BEGIN

Class MapperLaws (P F G T : Type) `{PhysFrames F} `{FrameStore F G} `{Mapper P F G T} := {
  map_to_law n t g p f flags : ready (3 + n) g -> translate t p = Unmapped ->
    exists t' g', map_to p f flags (t, g) = (Ok tt, (t', g')) /\
      translate t' p = Mapped f flags /\ same_but p t t' /\ avail g' ⊆ avail g /\ total g' = total g /\
      table_frames t' = table_frames t ∪ (avail g ∖ avail g') /\
      (size (table_frames t') <= size (table_frames t) + 3)%nat /\ ready n g';
  map_to_fails t g p f flags : translate t p <> Unmapped ->
    exists e, map_to p f flags (t, g) = (Err e, (t, g));
  unmap_law t p f flags : translate t p = Mapped f flags ->
    exists t', unmap p t = (Ok f, t') /\ translate t' p = Unmapped /\ same_but p t t' /\
      table_frames t' = table_frames t;
  unmap_fails t p : (forall f flags, translate t p <> Mapped f flags) ->
    exists e, unmap p t = (Err e, t);
  update_flags_law t p f flags flags' : translate t p = Mapped f flags ->
    exists t', update_flags p flags' t = (Ok tt, t') /\ translate t' p = Mapped f flags' /\
      same_but p t t' /\ table_frames t' = table_frames t;
  update_flags_fails t p flags' : (forall f flags, translate t p <> Mapped f flags) ->
    exists e, update_flags p flags' t = (Err e, t);
  clean_up_law n t g : ready (size (table_frames t) + n) g ->
    (forall i, i ∈ table_frames t -> 0 <= i < total g /\ (i ∉ avail g)) ->
    exists t' g', clean_up (t, g) = (Ok tt, (t', g')) /\ (forall q, translate t' q = translate t q) /\
      table_frames t' ⊆ table_frames t /\
      avail g' = avail g ∪ (table_frames t ∖ table_frames t') /\ total g' = total g /\
      ready (size (table_frames t') + n) g'
}.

END

*Exercise directions*:
The lines running from the start of the data through the one that contains "exists e, unmap p t = (Err e, t);" should be reproduced exactly, and only those.

*Written answer*:
Class MapperLaws (P F G T : Type) `{PhysFrames F} `{FrameStore F G} `{Mapper P F G T} := {
  map_to_law n t g p f flags : ready (3 + n) g -> translate t p = Unmapped ->
    exists t' g', map_to p f flags (t, g) = (Ok tt, (t', g')) /\
      translate t' p = Mapped f flags /\ same_but p t t' /\ avail g' ⊆ avail g /\ total g' = total g /\
      table_frames t' = table_frames t ∪ (avail g ∖ avail g') /\
      (size (table_frames t') <= size (table_frames t) + 3)%nat /\ ready n g';
  map_to_fails t g p f flags : translate t p <> Unmapped ->
    exists e, map_to p f flags (t, g) = (Err e, (t, g));
  unmap_law t p f flags : translate t p = Mapped f flags ->
    exists t', unmap p t = (Ok f, t') /\ translate t' p = Unmapped /\ same_but p t t' /\
      table_frames t' = table_frames t;
  unmap_fails t p : (forall f flags, translate t p <> Mapped f flags) ->
    exists e, unmap p t = (Err e, t);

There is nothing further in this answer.